# About this task
In the entries that follow, find the word "else" and report each line it is on.

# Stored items

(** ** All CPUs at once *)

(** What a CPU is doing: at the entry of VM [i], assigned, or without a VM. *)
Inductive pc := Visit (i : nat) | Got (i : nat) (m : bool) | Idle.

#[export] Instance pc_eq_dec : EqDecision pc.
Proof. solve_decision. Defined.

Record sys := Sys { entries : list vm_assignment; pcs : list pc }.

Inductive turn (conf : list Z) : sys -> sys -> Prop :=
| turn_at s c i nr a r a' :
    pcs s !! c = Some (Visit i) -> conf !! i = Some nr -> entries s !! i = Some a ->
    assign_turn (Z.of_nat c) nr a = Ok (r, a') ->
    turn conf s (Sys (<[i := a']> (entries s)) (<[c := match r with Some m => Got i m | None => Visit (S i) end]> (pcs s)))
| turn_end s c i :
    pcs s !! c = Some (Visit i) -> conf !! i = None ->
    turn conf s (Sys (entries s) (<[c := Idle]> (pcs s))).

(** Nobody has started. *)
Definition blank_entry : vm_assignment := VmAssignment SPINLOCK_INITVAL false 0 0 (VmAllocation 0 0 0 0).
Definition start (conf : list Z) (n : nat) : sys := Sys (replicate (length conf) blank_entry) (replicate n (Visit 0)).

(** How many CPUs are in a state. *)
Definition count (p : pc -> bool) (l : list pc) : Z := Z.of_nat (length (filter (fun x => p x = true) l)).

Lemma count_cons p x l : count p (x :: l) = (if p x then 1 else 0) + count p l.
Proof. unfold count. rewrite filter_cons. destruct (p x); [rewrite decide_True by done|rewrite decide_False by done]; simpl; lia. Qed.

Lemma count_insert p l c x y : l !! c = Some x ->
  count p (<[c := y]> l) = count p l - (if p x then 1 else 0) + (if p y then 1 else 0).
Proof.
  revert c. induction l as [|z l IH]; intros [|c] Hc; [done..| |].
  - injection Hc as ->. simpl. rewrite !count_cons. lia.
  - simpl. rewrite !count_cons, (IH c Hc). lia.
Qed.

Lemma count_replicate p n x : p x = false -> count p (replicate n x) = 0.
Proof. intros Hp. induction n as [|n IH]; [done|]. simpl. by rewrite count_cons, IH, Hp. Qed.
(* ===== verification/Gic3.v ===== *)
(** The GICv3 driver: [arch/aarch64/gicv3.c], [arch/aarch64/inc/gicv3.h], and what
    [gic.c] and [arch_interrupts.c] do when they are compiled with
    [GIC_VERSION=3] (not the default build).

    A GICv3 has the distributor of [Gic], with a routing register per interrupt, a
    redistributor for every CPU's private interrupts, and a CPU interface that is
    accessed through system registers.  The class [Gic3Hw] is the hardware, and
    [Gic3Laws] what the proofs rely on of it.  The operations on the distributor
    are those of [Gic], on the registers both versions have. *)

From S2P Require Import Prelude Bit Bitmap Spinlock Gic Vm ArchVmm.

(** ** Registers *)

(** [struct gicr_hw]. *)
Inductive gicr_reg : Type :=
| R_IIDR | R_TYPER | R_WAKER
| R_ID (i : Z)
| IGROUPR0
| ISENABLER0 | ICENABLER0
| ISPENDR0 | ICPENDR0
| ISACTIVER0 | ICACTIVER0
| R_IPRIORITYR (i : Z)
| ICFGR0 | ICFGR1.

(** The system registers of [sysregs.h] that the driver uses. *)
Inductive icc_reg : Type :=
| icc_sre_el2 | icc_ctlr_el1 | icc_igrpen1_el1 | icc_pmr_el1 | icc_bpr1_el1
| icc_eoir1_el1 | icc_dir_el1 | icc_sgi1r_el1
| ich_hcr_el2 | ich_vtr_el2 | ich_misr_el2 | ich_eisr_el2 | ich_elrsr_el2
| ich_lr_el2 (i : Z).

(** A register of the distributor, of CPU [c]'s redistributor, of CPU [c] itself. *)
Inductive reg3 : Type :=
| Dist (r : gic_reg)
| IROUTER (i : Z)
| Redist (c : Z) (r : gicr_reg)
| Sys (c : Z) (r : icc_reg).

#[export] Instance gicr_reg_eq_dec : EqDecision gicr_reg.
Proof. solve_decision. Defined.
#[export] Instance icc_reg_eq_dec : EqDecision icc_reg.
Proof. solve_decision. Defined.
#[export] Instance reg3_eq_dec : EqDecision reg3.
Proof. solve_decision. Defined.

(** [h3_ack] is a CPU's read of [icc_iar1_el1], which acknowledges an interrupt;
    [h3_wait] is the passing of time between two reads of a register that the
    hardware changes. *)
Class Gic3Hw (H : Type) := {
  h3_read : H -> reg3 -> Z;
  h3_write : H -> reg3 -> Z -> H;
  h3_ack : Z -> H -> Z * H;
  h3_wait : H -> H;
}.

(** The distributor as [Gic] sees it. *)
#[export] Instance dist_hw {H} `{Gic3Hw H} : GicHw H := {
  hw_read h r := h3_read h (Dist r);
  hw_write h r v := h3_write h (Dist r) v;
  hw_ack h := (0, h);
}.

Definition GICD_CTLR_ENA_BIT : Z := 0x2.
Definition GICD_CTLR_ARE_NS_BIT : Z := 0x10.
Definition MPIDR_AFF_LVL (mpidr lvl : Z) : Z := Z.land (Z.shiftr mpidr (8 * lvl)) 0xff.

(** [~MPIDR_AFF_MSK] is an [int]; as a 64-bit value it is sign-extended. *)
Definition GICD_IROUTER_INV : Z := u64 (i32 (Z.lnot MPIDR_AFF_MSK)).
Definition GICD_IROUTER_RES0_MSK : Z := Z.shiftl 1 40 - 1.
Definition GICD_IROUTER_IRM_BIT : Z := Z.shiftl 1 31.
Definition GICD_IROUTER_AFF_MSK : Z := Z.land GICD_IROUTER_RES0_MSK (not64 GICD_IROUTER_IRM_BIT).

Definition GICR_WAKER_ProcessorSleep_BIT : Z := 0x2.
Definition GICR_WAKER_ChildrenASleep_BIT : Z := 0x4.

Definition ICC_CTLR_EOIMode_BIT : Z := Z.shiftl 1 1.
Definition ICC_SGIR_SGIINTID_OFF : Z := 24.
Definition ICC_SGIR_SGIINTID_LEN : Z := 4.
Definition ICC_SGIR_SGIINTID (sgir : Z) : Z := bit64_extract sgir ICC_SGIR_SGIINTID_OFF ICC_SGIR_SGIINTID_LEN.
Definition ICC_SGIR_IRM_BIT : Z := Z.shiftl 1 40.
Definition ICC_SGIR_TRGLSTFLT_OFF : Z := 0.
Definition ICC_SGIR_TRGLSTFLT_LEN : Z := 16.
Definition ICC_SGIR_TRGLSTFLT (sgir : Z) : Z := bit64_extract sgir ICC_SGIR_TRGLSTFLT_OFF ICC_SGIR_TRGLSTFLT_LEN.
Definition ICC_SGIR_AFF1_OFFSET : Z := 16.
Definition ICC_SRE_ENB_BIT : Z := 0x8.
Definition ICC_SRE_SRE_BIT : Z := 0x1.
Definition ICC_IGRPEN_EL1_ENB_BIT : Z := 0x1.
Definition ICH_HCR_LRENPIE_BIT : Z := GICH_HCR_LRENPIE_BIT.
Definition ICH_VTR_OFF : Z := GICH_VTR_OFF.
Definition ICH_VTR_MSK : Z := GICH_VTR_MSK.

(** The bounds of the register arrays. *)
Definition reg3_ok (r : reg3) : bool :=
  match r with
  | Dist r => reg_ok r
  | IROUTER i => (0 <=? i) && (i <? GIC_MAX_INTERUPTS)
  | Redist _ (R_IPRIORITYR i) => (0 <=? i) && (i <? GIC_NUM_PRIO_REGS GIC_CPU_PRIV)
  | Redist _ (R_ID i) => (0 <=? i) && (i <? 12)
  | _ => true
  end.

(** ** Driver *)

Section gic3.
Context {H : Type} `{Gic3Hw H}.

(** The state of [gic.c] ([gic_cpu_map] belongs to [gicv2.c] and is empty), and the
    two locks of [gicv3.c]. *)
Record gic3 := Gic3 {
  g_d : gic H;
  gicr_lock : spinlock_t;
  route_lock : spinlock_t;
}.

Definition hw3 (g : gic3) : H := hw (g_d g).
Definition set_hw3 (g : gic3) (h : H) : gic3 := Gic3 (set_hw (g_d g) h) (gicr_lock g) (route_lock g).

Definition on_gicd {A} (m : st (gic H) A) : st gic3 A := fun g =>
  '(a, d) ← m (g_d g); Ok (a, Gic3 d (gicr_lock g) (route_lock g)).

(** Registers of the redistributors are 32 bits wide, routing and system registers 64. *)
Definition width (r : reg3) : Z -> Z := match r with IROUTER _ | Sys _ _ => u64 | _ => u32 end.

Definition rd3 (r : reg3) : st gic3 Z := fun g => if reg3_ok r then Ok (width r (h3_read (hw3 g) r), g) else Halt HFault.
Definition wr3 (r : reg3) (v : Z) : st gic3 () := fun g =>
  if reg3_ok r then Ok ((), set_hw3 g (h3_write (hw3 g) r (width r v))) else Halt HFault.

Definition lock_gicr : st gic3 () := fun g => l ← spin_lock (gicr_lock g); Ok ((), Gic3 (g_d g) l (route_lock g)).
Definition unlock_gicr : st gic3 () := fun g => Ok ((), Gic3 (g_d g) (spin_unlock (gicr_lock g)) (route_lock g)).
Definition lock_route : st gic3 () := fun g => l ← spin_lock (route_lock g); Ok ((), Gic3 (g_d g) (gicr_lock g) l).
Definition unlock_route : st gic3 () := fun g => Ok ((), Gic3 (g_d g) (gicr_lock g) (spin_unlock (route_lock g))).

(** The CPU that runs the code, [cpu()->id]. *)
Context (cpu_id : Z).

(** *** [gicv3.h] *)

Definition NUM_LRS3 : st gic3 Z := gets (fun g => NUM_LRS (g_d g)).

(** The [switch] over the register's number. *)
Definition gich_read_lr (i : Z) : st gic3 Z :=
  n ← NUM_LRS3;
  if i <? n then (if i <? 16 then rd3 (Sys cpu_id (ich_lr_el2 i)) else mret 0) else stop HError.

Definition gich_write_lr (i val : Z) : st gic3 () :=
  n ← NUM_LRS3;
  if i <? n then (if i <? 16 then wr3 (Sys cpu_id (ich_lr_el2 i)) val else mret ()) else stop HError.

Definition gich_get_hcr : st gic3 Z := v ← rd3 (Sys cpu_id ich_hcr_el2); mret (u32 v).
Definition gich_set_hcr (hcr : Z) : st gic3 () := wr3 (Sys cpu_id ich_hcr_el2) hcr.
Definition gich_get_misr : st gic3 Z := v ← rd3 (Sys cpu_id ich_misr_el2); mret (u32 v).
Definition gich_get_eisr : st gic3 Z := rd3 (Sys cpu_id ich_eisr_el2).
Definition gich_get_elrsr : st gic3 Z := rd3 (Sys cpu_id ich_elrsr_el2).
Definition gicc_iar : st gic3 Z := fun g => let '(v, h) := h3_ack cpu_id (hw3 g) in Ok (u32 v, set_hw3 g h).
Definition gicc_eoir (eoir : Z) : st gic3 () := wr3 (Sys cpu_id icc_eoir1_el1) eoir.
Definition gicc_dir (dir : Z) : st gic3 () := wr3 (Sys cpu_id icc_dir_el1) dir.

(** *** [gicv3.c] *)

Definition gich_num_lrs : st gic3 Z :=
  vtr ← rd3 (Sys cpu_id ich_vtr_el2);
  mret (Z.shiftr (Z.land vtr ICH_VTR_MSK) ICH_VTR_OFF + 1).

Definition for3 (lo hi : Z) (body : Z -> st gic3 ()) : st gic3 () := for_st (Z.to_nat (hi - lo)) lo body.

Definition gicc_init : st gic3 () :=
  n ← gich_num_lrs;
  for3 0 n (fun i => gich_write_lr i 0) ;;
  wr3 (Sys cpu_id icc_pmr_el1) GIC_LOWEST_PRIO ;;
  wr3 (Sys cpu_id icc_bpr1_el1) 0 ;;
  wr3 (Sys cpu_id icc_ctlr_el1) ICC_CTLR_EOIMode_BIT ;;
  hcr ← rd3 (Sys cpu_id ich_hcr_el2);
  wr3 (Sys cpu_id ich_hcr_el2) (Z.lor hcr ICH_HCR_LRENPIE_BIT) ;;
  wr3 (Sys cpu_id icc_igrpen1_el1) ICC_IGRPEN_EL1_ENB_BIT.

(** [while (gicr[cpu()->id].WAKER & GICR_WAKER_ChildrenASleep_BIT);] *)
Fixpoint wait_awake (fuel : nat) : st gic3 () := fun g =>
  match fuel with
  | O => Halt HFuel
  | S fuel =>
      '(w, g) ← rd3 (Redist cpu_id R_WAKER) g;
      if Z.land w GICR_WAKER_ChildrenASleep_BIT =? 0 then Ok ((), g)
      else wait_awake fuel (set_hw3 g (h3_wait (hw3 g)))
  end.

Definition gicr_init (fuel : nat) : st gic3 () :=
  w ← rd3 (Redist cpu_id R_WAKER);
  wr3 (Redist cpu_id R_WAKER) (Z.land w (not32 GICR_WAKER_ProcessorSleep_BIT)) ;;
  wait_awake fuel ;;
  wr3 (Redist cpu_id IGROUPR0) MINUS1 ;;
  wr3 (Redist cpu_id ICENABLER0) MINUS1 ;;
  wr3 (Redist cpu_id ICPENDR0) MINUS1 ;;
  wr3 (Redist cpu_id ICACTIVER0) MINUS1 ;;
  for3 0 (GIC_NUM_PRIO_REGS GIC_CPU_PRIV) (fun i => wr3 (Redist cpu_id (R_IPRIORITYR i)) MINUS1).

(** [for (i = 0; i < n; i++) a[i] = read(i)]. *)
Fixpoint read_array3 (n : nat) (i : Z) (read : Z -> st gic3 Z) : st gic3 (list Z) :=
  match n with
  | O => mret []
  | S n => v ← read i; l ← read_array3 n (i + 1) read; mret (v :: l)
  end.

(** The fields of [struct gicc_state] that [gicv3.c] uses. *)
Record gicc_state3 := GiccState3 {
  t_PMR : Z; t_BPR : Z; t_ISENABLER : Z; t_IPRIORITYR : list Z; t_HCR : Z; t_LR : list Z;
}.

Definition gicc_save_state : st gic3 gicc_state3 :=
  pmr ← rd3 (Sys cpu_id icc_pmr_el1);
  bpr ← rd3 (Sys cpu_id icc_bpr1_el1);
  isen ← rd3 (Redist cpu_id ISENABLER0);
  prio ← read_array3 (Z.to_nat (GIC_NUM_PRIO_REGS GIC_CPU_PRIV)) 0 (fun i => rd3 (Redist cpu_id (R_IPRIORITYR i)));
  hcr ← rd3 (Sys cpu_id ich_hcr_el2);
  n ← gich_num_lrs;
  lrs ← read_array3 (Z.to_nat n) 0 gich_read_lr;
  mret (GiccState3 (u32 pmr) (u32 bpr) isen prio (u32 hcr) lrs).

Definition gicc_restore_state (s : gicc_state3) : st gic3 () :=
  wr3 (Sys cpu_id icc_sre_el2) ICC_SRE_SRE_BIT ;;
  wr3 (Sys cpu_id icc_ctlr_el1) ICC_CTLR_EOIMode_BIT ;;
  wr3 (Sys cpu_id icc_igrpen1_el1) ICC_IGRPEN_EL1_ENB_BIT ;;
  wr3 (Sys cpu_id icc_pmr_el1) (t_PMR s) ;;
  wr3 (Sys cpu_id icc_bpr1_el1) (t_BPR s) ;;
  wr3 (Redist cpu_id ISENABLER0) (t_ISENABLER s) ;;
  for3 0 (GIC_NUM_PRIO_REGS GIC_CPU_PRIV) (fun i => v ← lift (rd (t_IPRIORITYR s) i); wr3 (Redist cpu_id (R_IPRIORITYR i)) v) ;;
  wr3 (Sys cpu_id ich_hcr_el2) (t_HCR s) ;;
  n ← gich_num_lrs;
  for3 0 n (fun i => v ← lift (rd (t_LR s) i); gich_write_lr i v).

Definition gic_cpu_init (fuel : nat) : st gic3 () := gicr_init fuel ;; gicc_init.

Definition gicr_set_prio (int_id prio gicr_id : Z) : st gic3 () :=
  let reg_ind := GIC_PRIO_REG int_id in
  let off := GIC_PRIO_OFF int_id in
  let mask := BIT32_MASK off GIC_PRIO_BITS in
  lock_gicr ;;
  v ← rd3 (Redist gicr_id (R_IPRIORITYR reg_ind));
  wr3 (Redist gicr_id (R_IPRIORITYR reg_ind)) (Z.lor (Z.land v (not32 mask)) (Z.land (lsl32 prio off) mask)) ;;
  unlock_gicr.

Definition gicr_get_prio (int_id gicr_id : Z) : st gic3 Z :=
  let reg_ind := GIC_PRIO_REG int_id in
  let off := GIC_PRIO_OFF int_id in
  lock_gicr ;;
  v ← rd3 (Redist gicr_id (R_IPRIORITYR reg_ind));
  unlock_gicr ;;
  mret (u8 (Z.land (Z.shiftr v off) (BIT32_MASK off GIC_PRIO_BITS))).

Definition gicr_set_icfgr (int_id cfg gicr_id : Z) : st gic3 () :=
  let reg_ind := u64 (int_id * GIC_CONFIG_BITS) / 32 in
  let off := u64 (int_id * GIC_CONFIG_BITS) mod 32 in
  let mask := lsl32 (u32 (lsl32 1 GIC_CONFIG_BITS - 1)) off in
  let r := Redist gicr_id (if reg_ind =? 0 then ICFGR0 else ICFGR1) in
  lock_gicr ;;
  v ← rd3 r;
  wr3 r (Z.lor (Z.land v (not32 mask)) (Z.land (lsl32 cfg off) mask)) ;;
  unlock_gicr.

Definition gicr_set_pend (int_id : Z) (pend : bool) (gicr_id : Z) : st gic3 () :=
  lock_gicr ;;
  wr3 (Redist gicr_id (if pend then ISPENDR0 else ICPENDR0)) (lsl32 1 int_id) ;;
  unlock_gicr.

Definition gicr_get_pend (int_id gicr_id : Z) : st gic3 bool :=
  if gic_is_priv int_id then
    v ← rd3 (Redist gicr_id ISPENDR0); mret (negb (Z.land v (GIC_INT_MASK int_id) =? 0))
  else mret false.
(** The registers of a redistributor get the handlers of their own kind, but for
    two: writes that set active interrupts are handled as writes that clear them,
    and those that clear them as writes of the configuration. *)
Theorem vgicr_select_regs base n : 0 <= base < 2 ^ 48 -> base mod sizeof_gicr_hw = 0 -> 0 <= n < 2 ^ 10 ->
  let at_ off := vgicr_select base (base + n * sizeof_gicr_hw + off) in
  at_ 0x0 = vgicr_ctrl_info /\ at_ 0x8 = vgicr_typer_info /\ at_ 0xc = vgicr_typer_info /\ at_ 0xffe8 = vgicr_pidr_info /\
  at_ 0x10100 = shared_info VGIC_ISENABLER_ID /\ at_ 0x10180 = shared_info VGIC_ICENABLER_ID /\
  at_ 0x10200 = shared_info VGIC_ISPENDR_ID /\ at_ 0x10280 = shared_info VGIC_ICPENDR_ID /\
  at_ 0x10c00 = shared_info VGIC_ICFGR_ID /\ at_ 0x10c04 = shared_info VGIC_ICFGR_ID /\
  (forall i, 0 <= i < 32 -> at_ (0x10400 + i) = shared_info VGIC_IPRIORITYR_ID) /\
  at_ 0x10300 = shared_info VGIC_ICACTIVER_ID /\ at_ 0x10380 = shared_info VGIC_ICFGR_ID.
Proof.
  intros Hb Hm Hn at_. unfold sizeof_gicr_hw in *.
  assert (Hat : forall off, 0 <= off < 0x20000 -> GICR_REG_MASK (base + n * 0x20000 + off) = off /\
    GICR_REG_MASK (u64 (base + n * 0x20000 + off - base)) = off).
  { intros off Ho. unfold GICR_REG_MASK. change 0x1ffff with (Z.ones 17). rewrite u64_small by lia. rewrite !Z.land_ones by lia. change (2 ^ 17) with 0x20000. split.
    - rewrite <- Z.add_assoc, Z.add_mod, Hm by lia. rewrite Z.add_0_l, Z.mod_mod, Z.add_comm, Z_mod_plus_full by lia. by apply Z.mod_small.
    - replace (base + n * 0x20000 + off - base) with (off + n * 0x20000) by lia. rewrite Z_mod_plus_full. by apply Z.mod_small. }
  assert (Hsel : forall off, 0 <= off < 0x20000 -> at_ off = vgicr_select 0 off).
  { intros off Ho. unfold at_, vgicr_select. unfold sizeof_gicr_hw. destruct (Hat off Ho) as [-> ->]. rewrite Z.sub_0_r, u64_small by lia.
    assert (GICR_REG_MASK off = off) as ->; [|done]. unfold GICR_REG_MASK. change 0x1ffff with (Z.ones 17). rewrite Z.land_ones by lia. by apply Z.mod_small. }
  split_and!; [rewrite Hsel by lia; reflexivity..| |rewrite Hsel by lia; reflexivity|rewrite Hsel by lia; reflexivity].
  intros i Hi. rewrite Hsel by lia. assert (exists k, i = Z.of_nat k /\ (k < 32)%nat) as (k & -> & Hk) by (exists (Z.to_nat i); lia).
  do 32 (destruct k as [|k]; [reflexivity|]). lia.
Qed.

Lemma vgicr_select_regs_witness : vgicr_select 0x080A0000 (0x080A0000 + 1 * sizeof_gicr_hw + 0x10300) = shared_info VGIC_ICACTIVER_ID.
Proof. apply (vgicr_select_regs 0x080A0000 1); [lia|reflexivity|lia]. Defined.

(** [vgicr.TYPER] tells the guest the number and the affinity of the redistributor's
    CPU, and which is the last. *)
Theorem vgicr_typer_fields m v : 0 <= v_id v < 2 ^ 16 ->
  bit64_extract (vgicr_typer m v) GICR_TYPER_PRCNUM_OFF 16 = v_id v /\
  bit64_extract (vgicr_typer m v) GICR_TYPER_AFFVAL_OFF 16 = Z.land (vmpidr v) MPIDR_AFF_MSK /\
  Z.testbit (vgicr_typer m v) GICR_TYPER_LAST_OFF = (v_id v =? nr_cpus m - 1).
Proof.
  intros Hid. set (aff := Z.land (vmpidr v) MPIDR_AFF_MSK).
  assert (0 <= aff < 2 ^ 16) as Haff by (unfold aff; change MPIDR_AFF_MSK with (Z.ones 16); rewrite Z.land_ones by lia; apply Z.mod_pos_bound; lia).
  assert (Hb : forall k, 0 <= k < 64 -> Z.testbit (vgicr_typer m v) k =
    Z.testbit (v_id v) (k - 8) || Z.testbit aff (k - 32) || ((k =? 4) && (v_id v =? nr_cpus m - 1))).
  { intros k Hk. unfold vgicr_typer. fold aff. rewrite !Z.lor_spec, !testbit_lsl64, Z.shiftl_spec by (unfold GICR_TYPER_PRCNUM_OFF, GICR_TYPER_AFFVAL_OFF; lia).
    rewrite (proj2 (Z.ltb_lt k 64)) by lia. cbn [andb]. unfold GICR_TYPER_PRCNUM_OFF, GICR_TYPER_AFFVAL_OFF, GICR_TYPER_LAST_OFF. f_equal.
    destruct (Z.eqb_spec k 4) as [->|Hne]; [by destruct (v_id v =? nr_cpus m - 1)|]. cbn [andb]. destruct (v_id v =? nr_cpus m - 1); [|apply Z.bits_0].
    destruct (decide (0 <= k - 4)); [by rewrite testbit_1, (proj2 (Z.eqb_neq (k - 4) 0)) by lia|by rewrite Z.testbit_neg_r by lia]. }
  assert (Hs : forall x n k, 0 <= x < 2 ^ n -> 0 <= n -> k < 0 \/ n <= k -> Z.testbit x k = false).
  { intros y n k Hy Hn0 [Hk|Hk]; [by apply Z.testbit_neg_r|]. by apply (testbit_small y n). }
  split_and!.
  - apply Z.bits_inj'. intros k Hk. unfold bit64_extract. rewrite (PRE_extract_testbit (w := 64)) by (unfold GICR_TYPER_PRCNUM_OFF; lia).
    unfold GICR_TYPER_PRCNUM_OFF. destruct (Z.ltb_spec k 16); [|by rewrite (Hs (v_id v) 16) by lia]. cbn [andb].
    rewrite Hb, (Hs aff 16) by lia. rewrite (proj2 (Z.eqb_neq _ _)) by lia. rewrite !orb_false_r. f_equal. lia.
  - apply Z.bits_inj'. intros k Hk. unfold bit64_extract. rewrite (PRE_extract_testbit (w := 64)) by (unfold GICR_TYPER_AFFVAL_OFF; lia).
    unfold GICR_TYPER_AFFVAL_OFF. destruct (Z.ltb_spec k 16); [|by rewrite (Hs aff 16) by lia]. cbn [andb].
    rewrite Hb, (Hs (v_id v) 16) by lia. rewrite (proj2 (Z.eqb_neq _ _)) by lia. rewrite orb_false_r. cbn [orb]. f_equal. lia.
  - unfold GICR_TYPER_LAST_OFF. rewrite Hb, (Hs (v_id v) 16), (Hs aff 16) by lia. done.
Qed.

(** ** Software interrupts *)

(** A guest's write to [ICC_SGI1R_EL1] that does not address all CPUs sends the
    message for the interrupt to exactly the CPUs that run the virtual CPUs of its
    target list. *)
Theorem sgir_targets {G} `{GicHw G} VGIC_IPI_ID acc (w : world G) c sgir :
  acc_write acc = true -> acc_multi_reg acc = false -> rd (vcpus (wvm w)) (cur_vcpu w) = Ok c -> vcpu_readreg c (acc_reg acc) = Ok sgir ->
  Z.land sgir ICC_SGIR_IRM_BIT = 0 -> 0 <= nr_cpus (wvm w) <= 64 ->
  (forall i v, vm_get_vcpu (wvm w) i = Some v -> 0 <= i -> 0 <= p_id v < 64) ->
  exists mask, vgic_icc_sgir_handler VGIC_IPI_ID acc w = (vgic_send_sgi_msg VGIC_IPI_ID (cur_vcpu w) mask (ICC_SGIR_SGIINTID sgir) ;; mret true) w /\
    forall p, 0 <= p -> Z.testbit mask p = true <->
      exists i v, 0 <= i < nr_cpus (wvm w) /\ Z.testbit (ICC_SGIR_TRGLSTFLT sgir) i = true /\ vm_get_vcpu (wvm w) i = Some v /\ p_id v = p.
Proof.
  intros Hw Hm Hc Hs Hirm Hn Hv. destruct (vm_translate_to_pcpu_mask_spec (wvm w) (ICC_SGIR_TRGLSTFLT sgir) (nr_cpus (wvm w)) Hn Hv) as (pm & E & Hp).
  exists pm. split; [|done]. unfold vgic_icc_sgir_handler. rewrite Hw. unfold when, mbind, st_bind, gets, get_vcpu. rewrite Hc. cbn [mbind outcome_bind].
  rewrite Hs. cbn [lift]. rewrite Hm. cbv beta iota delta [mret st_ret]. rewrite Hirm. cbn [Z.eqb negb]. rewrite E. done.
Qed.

# Reply to the exercise
Lemma count_cons p x l : count p (x :: l) = (if p x then 1 else 0) + count p l.
  count p (<[c := y]> l) = count p l - (if p x then 1 else 0) + (if p y then 1 else 0).
Definition rd3 (r : reg3) : st gic3 Z := fun g => if reg3_ok r then Ok (width r (h3_read (hw3 g) r), g) else Halt HFault.
  if reg3_ok r then Ok ((), set_hw3 g (h3_write (hw3 g) r (width r v))) else Halt HFault.
  if i <? n then (if i <? 16 then rd3 (Sys cpu_id (ich_lr_el2 i)) else mret 0) else stop HError.
  if i <? n then (if i <? 16 then wr3 (Sys cpu_id (ich_lr_el2 i)) val else mret ()) else stop HError.
      else wait_awake fuel (set_hw3 g (h3_wait (hw3 g)))
  let r := Redist gicr_id (if reg_ind =? 0 then ICFGR0 else ICFGR1) in
  wr3 (Redist gicr_id (if pend then ISPENDR0 else ICPENDR0)) (lsl32 1 int_id) ;;
  else mret false.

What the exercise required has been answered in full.